Unfortunately, I managed to completely miss the Dardennes, who were in Fribourg to present a selection of films they had produced rather than directed. I also missed all of the short films newly promoted to competition status and a necessarily brief overview of Malagasy cinema in the annual Terra Incognita section. I did though catch two films, on top of the aforementioned Salesman, presented by members of the International Jury, amongst them, Jerry Schatzberg’s wonderful Scarecrow – why on Earth isn’t this 1973 hobo road movie, a wonderful vehicle for the talents of Gene Hackman and Al Pacino at their early quicksilver best, and a Cannes Grand Prix winner, much better known today?

On the Job

On the Job

Erik Matti’s On the Job was good, gritty fun too, a conspiracy action thriller inspired by ’70s American cinema but very much with its own contemporary Filipino flavour, drawing on real events in which corrupt officials ingeniously arranged the day release of prisoners to execute hits that could only later be very difficult to pin on them – a terrible scandal but a wonderful gift to Matti and co-writer Michiko Yamamoto for a screenplay!

* * *

Whither the FIFF next? 2014’s festival followed the script and the trend and broke attendance records, drawing 37,000 people to the festival overall (1,000 up on last year), with record numbers attending the International Competition sessions. The program’s emphasis this year on resistance – or perhaps, more precisely, on that which must be fought back against, with disaster films to the forefront – is unmatched by any sort of doomsday prognosis for the festival, which continues going from strength to strength in its programming and in that programming’s reception.

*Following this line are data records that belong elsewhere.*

(* ===== verification/LifecycleProofs.v ===== *)
(** Proofs about the lifecycle: the invariants of startup and shutdown under every
    interleaving with the publisher, and the schedules under which they go no further. *)
From stdpp Require Import base tactics option list strings numbers gmap relations.
From Stdlib Require Import ZArith Lia Ascii String.
From S2P Require Import Prelude GoText Json Terminal Reconcile Lifecycle.
Import Reconcile.

#[local] Open Scope string_scope.

(** * The invariant *)

Definition decided (s : Coordinator) (d : string) : Prop := exists r, l_result s = Some r /\ Disposition r = d.

Definition publisher_done (s : Coordinator) : Prop := pub s = PIdle \/ pub s = PEnd.

(** Before the decision of [Start] nothing is open. *)
Definition fresh (s : Coordinator) : Prop :=
  pub s = PIdle /\ admission s = false /\ co_latched s = false /\ co_confirmed s = false /\ co_started s = false.
(** After it the decision stands. *)
Definition acted (s : Coordinator) : Prop :=
  decided s DispositionEligible /\ pub s = PIdle /\ co_latched s = false
  \/ decided s DispositionCapabilityDeferred /\ pub s = PIdle /\ co_latched s = true /\ admission s = false
  \/ decided s DispositionTerminalPublicationRequired /\ co_latched s = false.
Definition running (s : Coordinator) : Prop :=
  acted s /\ co_stopping s = false /\ co_lock s = true /\ co_capabilities s = true.

(** Until the lock is released, the decision is acted on only under the lock. *)
Definition settled (s : Coordinator) : Prop := fresh s \/ acted s /\ co_lock s = true.

(** The scheduler was started, and runs until its context ends. *)
Definition scheduling (s : Coordinator) : Prop := scheduler_on s = true \/ ctx_cancelled s = true.
(* ===== verification/SignGate.v ===== *)
(** [internal/approval/sign_gate.go] and [internal/worker/approval_gate.go]: the gate
    that a claimed SIGN intent passes before the MPC core runs.  The gate reads the
    saved evidence, verifies the prepared transaction against it and binds the
    execution in the journal; the worker calls it again, once a second, while the
    decision still has to be applied.  The journal is reached through the two-method
    interface of the source, and other goroutines may use it between any two calls. *)
From stdpp Require Import base tactics option list strings numbers gmap relations.
From Stdlib Require Import ZArith Lia Ascii String.
From S2P Require Import Prelude GoText Sha256 Json StrictJson Externals Mpc2of3 ApprovalWire SigningPolicy FileSystem Journal GoTime RawJson Monolith.

#[local] Open Scope string_scope.

(** [ExecutionJournal]. *)
Record ExecutionJournal := {
  ej_Load : string -> string -> M State;
  ej_BindExecution : ExecutionBinding -> M unit;
}.

Record SignGate := { sg_Journal : option ExecutionJournal }.

(** What one call of the gate meets: what other users of the journal do between its
    two journal calls, the time that [Now] returns and [ctx.Err()]. *)
Record gate_call := { gc_between : world -> world; gc_now : time; gc_ctx : option error }.

(** [json.Marshal(i.Payload.DerivationContext)]: members tagged [omitempty] are left
    out when they are empty or zero. *)
Definition omit_text (k v : string) : list (string * json) := if v =s "" then [] else [(k, JStr v)].
Definition omit_number (k : string) (n : Z) : list (string * json) :=
  if (n =? 0)%Z then [] else [(k, jint n)].
Definition derivation_json (d : DerivationContext) : json :=
  JObj (([("profileId", JStr (dc_ProfileID d))] ++ omit_text "profileTemplateId" (dc_ProfileTemplateID d)
         ++ [("chain", JStr (dc_Chain d)); ("algorithm", JStr (dc_Algorithm d));
             ("curve", JStr (dc_Curve d)); ("scheme", JStr (dc_Scheme d));
             ("accountPath", JStr (dc_AccountPath d)); ("childPath", JStr (dc_ChildPath d));
             ("fullPath", JStr (dc_FullPath d))]
         ++ omit_text "addressEncoding" (dc_AddressEncoding d)
         ++ omit_text "expectedAddress" (dc_ExpectedAddress d)
         ++ omit_text "expectedPublicKey" (dc_ExpectedPublicKey d)
         ++ omit_text "publicKeyFormat" (dc_PublicKeyFormat d)
         ++ omit_number "descriptorVersion" (dc_DescriptorVersion d)
         ++ omit_number "profileVersion" (dc_ProfileVersion d)
         ++ omit_number "keyVersion" (dc_KeyVersion d))%list).
Definition marshal_derivation (d : option DerivationContext) : bytes :=
  match d with Some d => json_print (derivation_json d) | None => "null" end.

(** The binding that [Authorize] asks the journal to record. *)
Definition binding_of (i : Intent) (a : ApprovedExecution) : ExecutionBinding := {|
  ex_Version := 1; ex_OrgID := ip_OrgID (in_Payload i); ex_RequestID := ae_RequestID a;
  ex_OutgoingID := ae_OutgoingID a; ex_AuthorizationHash := ae_AuthorizationHash a;
  ex_ExecutionDigest := b64_encode b64_std (ip_Digest (in_Payload i));
  ex_PayloadType := ip_SigningPayloadType (in_Payload i);
  ex_HashAlgorithm := ip_HashAlgorithm (in_Payload i) |}.

Section Gate.
Context `{Externals} `{TxCodecs}.

(** The saved evidence must be of this authorization, approved and applied. *)
Definition check_evidence (state : State) (a : ApprovedExecution) : res unit :=
  match st_Admission state, st_Receipt state with
  | Some admission, Some saved =>
      if ad_AuthorizationHash admission <>s ae_AuthorizationHash a then Fail err_integrity else
      match SameReceipt (sr_Bytes saved) (ae_DecisionReceipt a) with
      | Ok true =>
          receipt ← ParseReceipt (sr_Bytes saved);
          if str (Envelope receipt) "decision" <>s "APPROVED" then Fail err_integrity
          else if (zlen (st_Application state) =? 0)%Z then Fail (ESent ErrApprovalApplicationPending)
          else
            application ← ParseDecisionApplication (st_Application state);
            if str application "disposition" <>s "APPLIED" then Fail err_integrity else Ok ()
      | _ => Fail err_integrity
      end
  | _, _ => Fail err_integrity
  end.

(** The prepared transaction must be the authorized one, for this organization,
    wallet, key and derivation. *)
Definition check_prepared (i : Intent) (a : ApprovedExecution) (p : PreparedTransfer) (now : time) : res unit :=
  let payload := in_Payload i in
  auth ← VerifyPrepared (Some a) (Some p) (ip_PolicyContext payload) (ip_Digest payload)
           (ip_SigningPayloadType payload) (ip_HashAlgorithm payload) now;
  _ ← ensure (forallb (fun kw => str auth kw.1 =s kw.2)
                [("orgId", ip_OrgID payload); ("walletId", ip_WalletID payload);
                 ("keyId", ip_KeyID payload);
                 ("derivationContextHash", ip_DerivationContextHash payload)]) err_prepared;
  match jcs_transform (marshal_derivation (ip_DerivationContext payload)) with
  | Fail _ => Fail err_prepared
  | Ok contextBytes => ensure (contextBytes =s member auth "derivationContext") err_prepared
  end.

(** [SignGate.Authorize]. *)
Definition Authorize (g : SignGate) (c : gate_call) (i : Intent) : M unit :=
  if negb (in_Version i =? 2)%Z then throw err_prepared else
  match in_Approval i, in_Prepared i, sg_Journal g with
  | Some a, Some p, Some journal =>
      if ae_OutgoingID a <>s in_IntentID i then throw err_prepared else
      state ← ej_Load journal (ip_OrgID (in_Payload i)) (ae_RequestID a);
      _ ← lift (check_evidence state a);
      _ ← lift (check_prepared i a p (gc_now c));
      let binding := binding_of i a in
      if match st_Execution state with Some x => negb (bool_decide (x = binding)) | None => false end
      then throw err_conflict
      else match gc_ctx c with
      | Some e => throw e
      | None =>
          _ ← (fun w => (Ok (), gc_between c w)) : M unit;
          ej_BindExecution journal binding
      end
  | _, _, _ => throw err_prepared
  end.
End Gate.

(** * approval_gate.go *)

(** What ends the wait after a pending answer: the context, or the timer, with what
    others did to the journal meanwhile. *)
Inductive wake := Done (e : error) | Fired (env : world -> world).

(** [authorizeSign] on a script of gate calls and waits; [None] while it is still
    waiting at the end of the script. *)
Section Wait.
Context {Call : Type} (gate : Call -> Intent -> M unit).

Fixpoint authorize_loop (i : Intent) (script : list (Call * wake)) (w : world) : option (res unit * world) :=
  match script with
  | [] => None
  | (c, wk) :: script =>
      match gate c i w with
      | (Ok _, w) => Some (Ok (), w)
      | (Fail e, w) =>
          if errors_is e ErrApprovalApplicationPending then
            match wk with
            | Done e => Some (Fail e, w)
            | Fired env => authorize_loop i script (env w)
            end
          else Some (Fail e, w)
      end
  end.
End Wait.

Definition authorizeSign {Call} (gate : option (Call -> Intent -> M unit)) (i : Intent)
    (script : list (Call * wake)) (w : world) : option (res unit * world) :=
  match gate with
  | None => Some (Fail err_prepared, w)
  | Some gate => authorize_loop gate i script w
  end.
(** * A concrete run *)

(** [toy_externals] with a canonicaliser that sorts the members of objects, and a
    normalization that writes the algorithm in lower case. *)
Fixpoint insert_member (kv : string * json) (l : list (string * json)) : list (string * json) :=
  match l with
  | [] => [kv]
  | kv' :: l => if String.ltb kv.1 kv'.1 then kv :: kv' :: l else kv' :: insert_member kv l
  end.
Fixpoint sort_json (v : json) : json :=
  match v with
  | JObj l => JObj (foldr insert_member [] (map (fun kv => (kv.1, sort_json kv.2)) l))
  | JArr l => JArr (map sort_json l)
  | _ => v
  end.
Definition sorting_jcs (raw : bytes) : res bytes :=
  match json_parse raw with Some v => Ok (json_print (sort_json v)) | None => Fail (ENew "jcs") end.
Definition lower_algorithm (c : CoreDerivationContext) : CoreDerivationContext :=
  let '(Build_CoreDerivationContext a b v ch alg cu sc ap cp fp ae ea dk pf dv kv) := c in
  Build_CoreDerivationContext a b v ch (to_lower alg) cu sc ap cp fp ae ea dk pf dv kv.
#[local] Instance sorting_externals : Externals := {|
  jcs_transform := sorting_jcs; parse_pubkey := @parse_pubkey toy_externals;
  keccak256 := @keccak256 toy_externals; base58_check_encode := @base58_check_encode toy_externals;
  base58_check_decode := @base58_check_decode toy_externals;
  ed25519_verify := @ed25519_verify toy_externals; ed25519_sign := @ed25519_sign toy_externals;
  ed25519_public := @ed25519_public toy_externals; gcm_seal := @gcm_seal toy_externals;
  gcm_open := @gcm_open toy_externals;
  derivation_context_hash := @derivation_context_hash toy_externals;
  normalize_derivation_context c := Ok (lower_algorithm c);
  inspect_key_material := @inspect_key_material toy_externals;
  https_endpoint := @https_endpoint toy_externals |}.

Definition fixture_derivation : DerivationContext := {|
  dc_ProfileID := "p"; dc_ProfileTemplateID := "t"; dc_Chain := "ethereum:sepolia";
  dc_Algorithm := "ECDSA"; dc_Curve := "secp256k1"; dc_Scheme := "bip32_secp256k1";
  dc_AccountPath := "m/44/60/0"; dc_ChildPath := "0/7"; dc_FullPath := "m/44/60/0/0/7";
  dc_AddressEncoding := "evm_hex"; dc_ExpectedAddress := FromAddress fixture_policy;
  dc_ExpectedPublicKey := "04000102030405060708090a0b0c0d0e0f101112131415161718191a1b1c1d1e1f"
    ++ "202122232425262728292a2b2c2d2e2f303132333435363738393a3b3c3d3e3f";
  dc_PublicKeyFormat := "uncompressed_hex"; dc_DescriptorVersion := 1; dc_ProfileVersion := 1;
  dc_KeyVersion := 1 |}.
Definition fixture_payload : IntentPayload :=
  Build_IntentPayload "SIGN" "org-1" "wal-1" "key-1" "p" 1 "t" ["mpc-signer"; "co-signer-primary"] 2
    "ECDSA" "secp256k1" "ethereum:sepolia" (keccak256 fixture_tx) "transaction" ethereumHashAlgorithm
    ethereumPayloadType "" "" "" "" ""
    "8b606c61f1d16b2c963f02d2aa58fd82bfde5f8150f588c86a790573aca49de2" "co-signer-primary"
    (Some fixture_derivation) (Some fixture_policy).
Definition fixture_intent : Intent := {|
  in_Version := 2; in_Approval := Some fixture_approval; in_Prepared := Some fixture_prepared;
  in_Session := zero_session; in_CreatedAt := 0; in_DeadlineRaw := ""; in_DiscoveryStatus := "";
  in_IntentID := "outgoing-1"; in_SessionID := "session-1"; in_Type := "SIGN"; in_ExpiresAt := 0;
  in_Payload := fixture_payload |}.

The FIFF has become increasingly successful in winning its selections a festival after-life in Switzerland, with a closing night press release boasting that “nine films distributed by seven different Swiss distributors will have their theatrical release after the FIFF.” This is undoubtedly a victory for film culture in Switzerland, but one I would hope the FIFF team don’t work too hard towards forging as a norm in future years. Should the equation ever look to be tipping too far in the other direction, with a theatrical release becoming more the norm, post-festival, than the exception, then the festival could enter a decline, its raison d’être and edge diminished.

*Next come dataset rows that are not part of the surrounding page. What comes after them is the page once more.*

(** [validateSignMetadata]: nine required texts, the profile version, a digest. *)
Definition sign_required (payload : IntentPayload) : list (string * string) :=
  [("wallet id", ip_WalletID payload); ("profile id", ip_ProfileID payload);
   ("profile template id", ip_ProfileTemplateID payload); ("digest type", ip_DigestType payload);
   ("hash algorithm", ip_HashAlgorithm payload); ("signing payload type", ip_SigningPayloadType payload);
   ("derivation context hash", ip_DerivationContextHash payload); ("party id", ip_PartyID payload);
   ("chain", ip_Chain payload)].
Fixpoint first_blank (fields : list (string * string)) : res unit :=
  match fields with
  | [] => Ok ()
  | (name, value) :: fields =>
      if blank value then Fail (invalid_intent (name +:+ " is required for SIGN")) else first_blank fields
  end.
Definition validateSignMetadata (payload : IntentPayload) : res unit :=
  _ ← first_blank (sign_required payload);
  if (ip_ProfileVersion payload =? 0)%Z then Fail (invalid_intent "profile version is required for SIGN")
  else if negb (zlen (ip_Digest payload) =? 32)%Z then Fail (invalid_intent "digest must be 32 bytes for SIGN")
  else Ok ().

(** sign_session.go. *)
Definition toCoreDerivationContext (c : DerivationContext) : CoreDerivationContext := {|
  cd_ProfileID := dc_ProfileID c; cd_ProfileTemplateID := dc_ProfileTemplateID c;
  cd_ProfileVersion := dc_ProfileVersion c; cd_Chain := dc_Chain c; cd_Algorithm := dc_Algorithm c;
  cd_Curve := dc_Curve c; cd_Scheme := dc_Scheme c; cd_AccountPath := dc_AccountPath c;
  cd_ChildPath := dc_ChildPath c; cd_FullPath := dc_FullPath c;
  cd_AddressEncoding := dc_AddressEncoding c; cd_ExpectedAddress := dc_ExpectedAddress c;
  cd_DerivedPublicKey := dc_ExpectedPublicKey c; cd_PublicKeyFormat := dc_PublicKeyFormat c;
  cd_DescriptorVersion := dc_DescriptorVersion c; cd_KeyVersion := dc_KeyVersion c |}.

Section Validation.
Context `{Externals} `{TxCodecs}.
(** [coretss.DerivationSchemeBIP32Secp256k1]. *)
Context (bip32_scheme : string).

Definition validateSignTuple (payload : IntentPayload) : res unit :=
  let addressEncoding :=
    match ip_DerivationContext payload with Some d => dc_AddressEncoding d | None => "" end in
  match ValidateTuple {| tu_Algorithm := ip_Algorithm payload; tu_Curve := ip_Curve payload;
                         tu_Chain := ip_Chain payload; tu_DigestType := ip_DigestType payload;
                         tu_HashAlgorithm := ip_HashAlgorithm payload;
                         tu_PayloadType := ip_SigningPayloadType payload;
                         tu_AddressEncoding := addressEncoding |} with
  | Fail _ => Fail (invalid_intent "signing tuple")
  | Ok _ => Ok ()
  end.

Meanwhile, though, I think such a scenario is probably still some way off, though it’s impossible to predict the impact of new distribution models, like that of this year’s Audience Award winner The Square, released simultaneously in January in North American cinemas and online on Netflix, whose tentacles reach across much of the globe, albeit not to Switzerland… yet.

I’m sure though that for Jobin and his colleagues right now, the feeling would have to be that the continual upward trajectory of the festival’s breadth of programming and audience reach is a nice problem to have.

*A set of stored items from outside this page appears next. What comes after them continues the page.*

(* ===== verification/Scheduler.v ===== *)
(** [internal/worker]: the scheduler and its permits (scheduler.go, permits.go).  The
    polling loop, the sessions it launches and the callers of [SetDKGAdmissionOpen] and
    [Wake] interleave; a step is one operation on shared state: a channel, the mutex
    with the in-flight set, or an atomic flag. *)
From stdpp Require Import base tactics option list strings numbers gmap relations.
From Stdlib Require Import ZArith Lia Ascii String.
From S2P Require Import Prelude GoText GoTime Monolith IntentValidation.

#[local] Open Scope string_scope.

(** * permits.go *)

(** A buffered channel of tokens: how many are in it, of how many. *)
Record permitPool := { pool_capacity : nat; pool_slots : nat }.
Definition newPermitPool (capacity : Z) : permitPool :=
  {| pool_capacity := Z.to_nat (if (capacity <? 1)%Z then 1 else capacity); pool_slots := 0 |}.
Definition tryAcquire (p : permitPool) : option permitPool :=
  if (pool_slots p <? pool_capacity p)%nat
  then Some {| pool_capacity := pool_capacity p; pool_slots := S (pool_slots p) |}
  else None.
(** The receive in [permitToken.release]. *)
Definition give_back (p : permitPool) : permitPool :=
  {| pool_capacity := pool_capacity p; pool_slots := pred (pool_slots p) |}.

(** * scheduler.go *)

Record SchedulerConfig := { SigningDisabled : bool; MinInterval : duration; MaxInterval : duration; factor_above_one : bool }.

(** [nextBackoff]; [scaled] is the floating-point product of the current interval and
    the backoff factor, as a duration. *)
Definition nextBackoff (current : duration) (cfg : SchedulerConfig) (scaled : duration -> duration) : duration :=
  let low := if (MinInterval cfg <=? 0)%Z then millisecond else MinInterval cfg in
  let current := if (current <=? 0)%Z then low else current in
  let cap d := if (0 <? MaxInterval cfg)%Z && (MaxInterval cfg <? d)%Z then MaxInterval cfg else d in
  let next := if factor_above_one cfg then scaled current else current in
  cap (if (next <? low)%Z then low else next).

(** A launched session: its intent and kind, the tokens of its lease it still holds,
    whether it has notified the loop, sent the wakeup of its release, still holds its
    reservation, and has returned. *)
Record job := {
  j_intent : string; j_kind : intentKind; j_general : bool; j_guard : bool; j_dispatched : bool;
  j_woke : bool; j_reserved : bool; j_done : bool;
}.

(** Where the loop is: in [select], in [GetPendingIntents], at the next intent of a
    batch, at [provisioningReady], [reserveIntentID], [tryAcquireDKG]'s guard, the
    general permit and the launch, in [waitForClaimDispatch], in [sessions.Wait], or
    returned.  The flag is [dkgConsidered]. *)
Inductive position :=
  | AtSelect | AtPoll
  | AtBatch (rest : list Intent) (considered : bool)
  | AtProvision (i : Intent) (rest : list Intent)
  | AtReserve (kind : intentKind) (i : Intent) (rest : list Intent) (considered : bool)
  | AtGuard (i : Intent) (rest : list Intent)
  | AtGeneral (kind : intentKind) (i : Intent) (rest : list Intent) (considered : bool)
  | AtWait (k : nat) (rest : list Intent) (considered : bool)
  | AtDrain | AtEnd.

(** The scheduler, with the number of batches and what was launched in which. *)
Record Scheduler := {
  general : permitPool; dkg : permitPool; inFlight : gset string; repollCh : bool;
  dkgAdmissionOpen : bool; cancelled : bool; loop : position; jobs : list job;
  batches : nat; launches : list (nat * intentKind);
}.

Definition set_loop (l : position) (s : Scheduler) : Scheduler :=
  Build_Scheduler (general s) (dkg s) (inFlight s) (repollCh s) (dkgAdmissionOpen s) (cancelled s) l (jobs s)
    (batches s) (launches s).
Definition set_pools (g d : permitPool) (s : Scheduler) : Scheduler :=
  Build_Scheduler g d (inFlight s) (repollCh s) (dkgAdmissionOpen s) (cancelled s) (loop s) (jobs s)
    (batches s) (launches s).
Definition set_inFlight (f : gset string) (s : Scheduler) : Scheduler :=
  Build_Scheduler (general s) (dkg s) f (repollCh s) (dkgAdmissionOpen s) (cancelled s) (loop s) (jobs s)
    (batches s) (launches s).
Definition set_repoll (b : bool) (s : Scheduler) : Scheduler :=
  Build_Scheduler (general s) (dkg s) (inFlight s) b (dkgAdmissionOpen s) (cancelled s) (loop s) (jobs s)
    (batches s) (launches s).
Definition set_jobs (l : list job) (s : Scheduler) : Scheduler :=
  Build_Scheduler (general s) (dkg s) (inFlight s) (repollCh s) (dkgAdmissionOpen s) (cancelled s) (loop s) l
    (batches s) (launches s).

Definition NewScheduler (maxConcurrent : Z) : Scheduler := {|
  general := newPermitPool maxConcurrent; dkg := newPermitPool 1; inFlight := ∅; repollCh := false;
  dkgAdmissionOpen := false; cancelled := false; loop := AtSelect; jobs := []; batches := 0; launches := [] |}.

(** [Wake] fills the one-place channel; [SetDKGAdmissionOpen] also wakes when it opens. *)
Definition Wake (s : Scheduler) : Scheduler := set_repoll true s.
Definition SetDKGAdmissionOpen (open : bool) (s : Scheduler) : Scheduler :=
  let s := Build_Scheduler (general s) (dkg s) (inFlight s) (repollCh s) open (cancelled s) (loop s) (jobs s)
             (batches s) (launches s) in
  if open then Wake s else s.

(** [reserveIntentID] and the release it returns; an empty id is not recorded. *)
Definition reserveIntentID (id : string) (f : gset string) : option (gset string) :=
  if id =s "" then Some f else if bool_decide (id ∈ f) then None else Some ({[id]} ∪ f).
Definition releaseIntent (id : string) (f : gset string) : gset string :=
  if id =s "" then f else f ∖ {[id]}.

(** The launch of a session that holds its permits and its reservation. *)
Definition launch (kind : intentKind) (i : Intent) (s : Scheduler) : Scheduler :=
  Build_Scheduler (general s) (dkg s) (inFlight s) (repollCh s) (dkgAdmissionOpen s) (cancelled s) (loop s)
    (jobs s ++ [{| j_intent := in_IntentID i; j_kind := kind; j_general := true;
                   j_guard := bool_decide (kind = intentKindDKG); j_dispatched := false; j_woke := false;
                   j_reserved := true; j_done := false |}])
    (batches s) (launches s ++ [(batches s, kind)]).

(** One iteration of the loop of [dispatchBatch], up to the first shared operation:
    the context, the kind, and for a DKG the admission flag. *)
Definition batch_next (cfg : SchedulerConfig) (i : Intent) (rest : list Intent) (considered : bool) (s : Scheduler) : position :=
  if cancelled s then AtSelect
  else match classifyIntentKind (in_Type i) with
  | None => AtBatch rest considered
  | Some intentKindDKG =>
      if considered then AtBatch rest considered
      else if negb (dkgAdmissionOpen s) then AtBatch rest true
      else AtProvision i rest
  | Some intentKindSIGN =>
      if SigningDisabled cfg then AtBatch rest considered else AtReserve intentKindSIGN i rest considered
  end.

(** The case that a [select] takes; any ready one may be taken. *)
Inductive choice := ByContext | ByTimer | ByChannel.

(** A step of the loop.  [ready] is what [provisioningReady] answers and [found] what
    [GetPendingIntents] answers ([None] for an error). *)
Definition loop_step (cfg : SchedulerConfig) (ready : bool) (c : choice) (found : option (list Intent)) (s : Scheduler)
    : option Scheduler :=
  match loop s with
  | AtSelect =>
      match c with
      | ByContext => if cancelled s then Some (set_loop AtDrain s) else None
      | ByTimer => Some (set_loop AtPoll s)
      | ByChannel => if repollCh s then Some (set_loop AtPoll (set_repoll false s)) else None
      end
  | AtPoll =>
      match found with
      | None | Some [] => Some (set_loop AtSelect s)
      | Some intents =>
          Some (Build_Scheduler (general s) (dkg s) (inFlight s) (repollCh s) (dkgAdmissionOpen s) (cancelled s)
                  (AtBatch intents false) (jobs s) (S (batches s)) (launches s))
      end
  | AtBatch [] _ => Some (set_loop AtSelect s)
  | AtBatch (i :: rest) considered => Some (set_loop (batch_next cfg i rest considered s) s)
  | AtProvision i rest =>
      Some (set_loop (if ready then AtReserve intentKindDKG i rest true else AtBatch rest true) s)
  | AtReserve kind i rest considered =>
      match reserveIntentID (in_IntentID i) (inFlight s) with
      | None => Some (set_loop (AtBatch rest considered) s)
      | Some f =>
          Some (set_loop (match kind with
                          | intentKindDKG => AtGuard i rest
                          | intentKindSIGN => AtGeneral kind i rest considered
                          end) (set_inFlight f s))
      end
  | AtGuard i rest =>
      match tryAcquire (dkg s) with
      | None => Some (set_loop (AtBatch rest true) (set_inFlight (releaseIntent (in_IntentID i) (inFlight s)) s))
      | Some d => Some (set_loop (AtGeneral intentKindDKG i rest true) (set_pools (general s) d s))
      end
  | AtGeneral kind i rest considered =>
      match tryAcquire (general s) with
      | None =>
          let d := match kind with intentKindDKG => give_back (dkg s) | intentKindSIGN => dkg s end in
          Some (set_loop (AtBatch rest considered)
                  (set_inFlight (releaseIntent (in_IntentID i) (inFlight s)) (set_pools (general s) d s)))
      | Some g =>
          Some (set_loop (AtWait (List.length (jobs s)) rest considered) (launch kind i (set_pools g (dkg s) s)))
      end
  | AtWait k rest considered =>
      match c with
      | ByContext => if cancelled s then Some (set_loop AtSelect s) else None
      | ByTimer => None
      | ByChannel =>
          match jobs s !! k with
          | Some j => if j_dispatched j then Some (set_loop (AtBatch rest considered) s) else None
          | None => None
          end
      end
  | AtDrain => if forallb j_done (jobs s) then Some (set_loop AtEnd s) else None
  | AtEnd => None
  end.

(** What a session does to the shared state: it notifies the loop; [Release] gives back
    the general token, then the guard, then wakes; after both, the reservation is
    dropped and the session ends. *)
Inductive job_op := JNotify | JGeneral | JGuard | JWake | JUnreserve | JDone.

Definition job_next (o : job_op) (j : job) : option job :=
  let '(Build_job id kind g d n w r e) := j in
  match o with
  | JNotify => if n then None else Some (Build_job id kind g d true w r e)
  | JGeneral => if g then Some (Build_job id kind false d n w r e) else None
  | JGuard => if negb g && d then Some (Build_job id kind g false n w r e) else None
  | JWake => if negb g && negb d && negb w then Some (Build_job id kind g d n true r e) else None
  | JUnreserve => if n && w && r then Some (Build_job id kind g d n w false e) else None
  | JDone => if negb r && negb e then Some (Build_job id kind g d n w r true) else None
  end.

Definition job_step (o : job_op) (k : nat) (s : Scheduler) : option Scheduler :=
  j ← jobs s !! k;
  j' ← job_next o j;
  let s' := set_jobs (<[k := j']> (jobs s)) s in
  Some (match o with
        | JNotify | JDone => s'
        | JGeneral => set_pools (give_back (general s)) (dkg s) s'
        | JGuard => set_pools (general s) (give_back (dkg s)) s'
        | JWake => Wake s'
        | JUnreserve => set_inFlight (releaseIntent (j_intent j) (inFlight s)) s'
        end).

(** A step of the system. *)
Inductive sstep (cfg : SchedulerConfig) : Scheduler -> Scheduler -> Prop :=
  | sstep_loop ready c found s s' : loop_step cfg ready c found s = Some s' -> sstep cfg s s'
  | sstep_job o k s s' : job_step o k s = Some s' -> sstep cfg s s'
  | sstep_admission open s : sstep cfg s (SetDKGAdmissionOpen open s)
  | sstep_wake s : sstep cfg s (Wake s)
  | sstep_cancel s : sstep cfg s (Build_Scheduler (general s) (dkg s) (inFlight s) (repollCh s)
      (dkgAdmissionOpen s) true (loop s) (jobs s) (batches s) (launches s)).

Fribourg International Film Festival
29 March – April 5, 2014
Festival website: http://www.fiff.ch/en/

Endnote

1. Quoted in Cerise Howard, “Going South in 2010: Thinking Global, Talking Local: The 24th Fribourg International Film Festival”, Senses of Cinema, no. 55, 2010.

About The Author

Hailing from Aotearoa New Zealand, Cerise Howard has been Program Director of the Melbourne Queer Film Festival since May 2023. A co-curator of the Melbourne Cinémathèque for several years now, she previously co-founded the Czech and Slovak Film Festival of Australia and was its Artistic Director from 2013-2018; she was also a co-founding member of tilde: Melbourne Trans and Gender Diverse Film Festival. For five years she has been a Studio Leader at RMIT University, specialising in studios interrogating the shortcomings of the canon and incubating film festivals. She plays a mean bass guitar.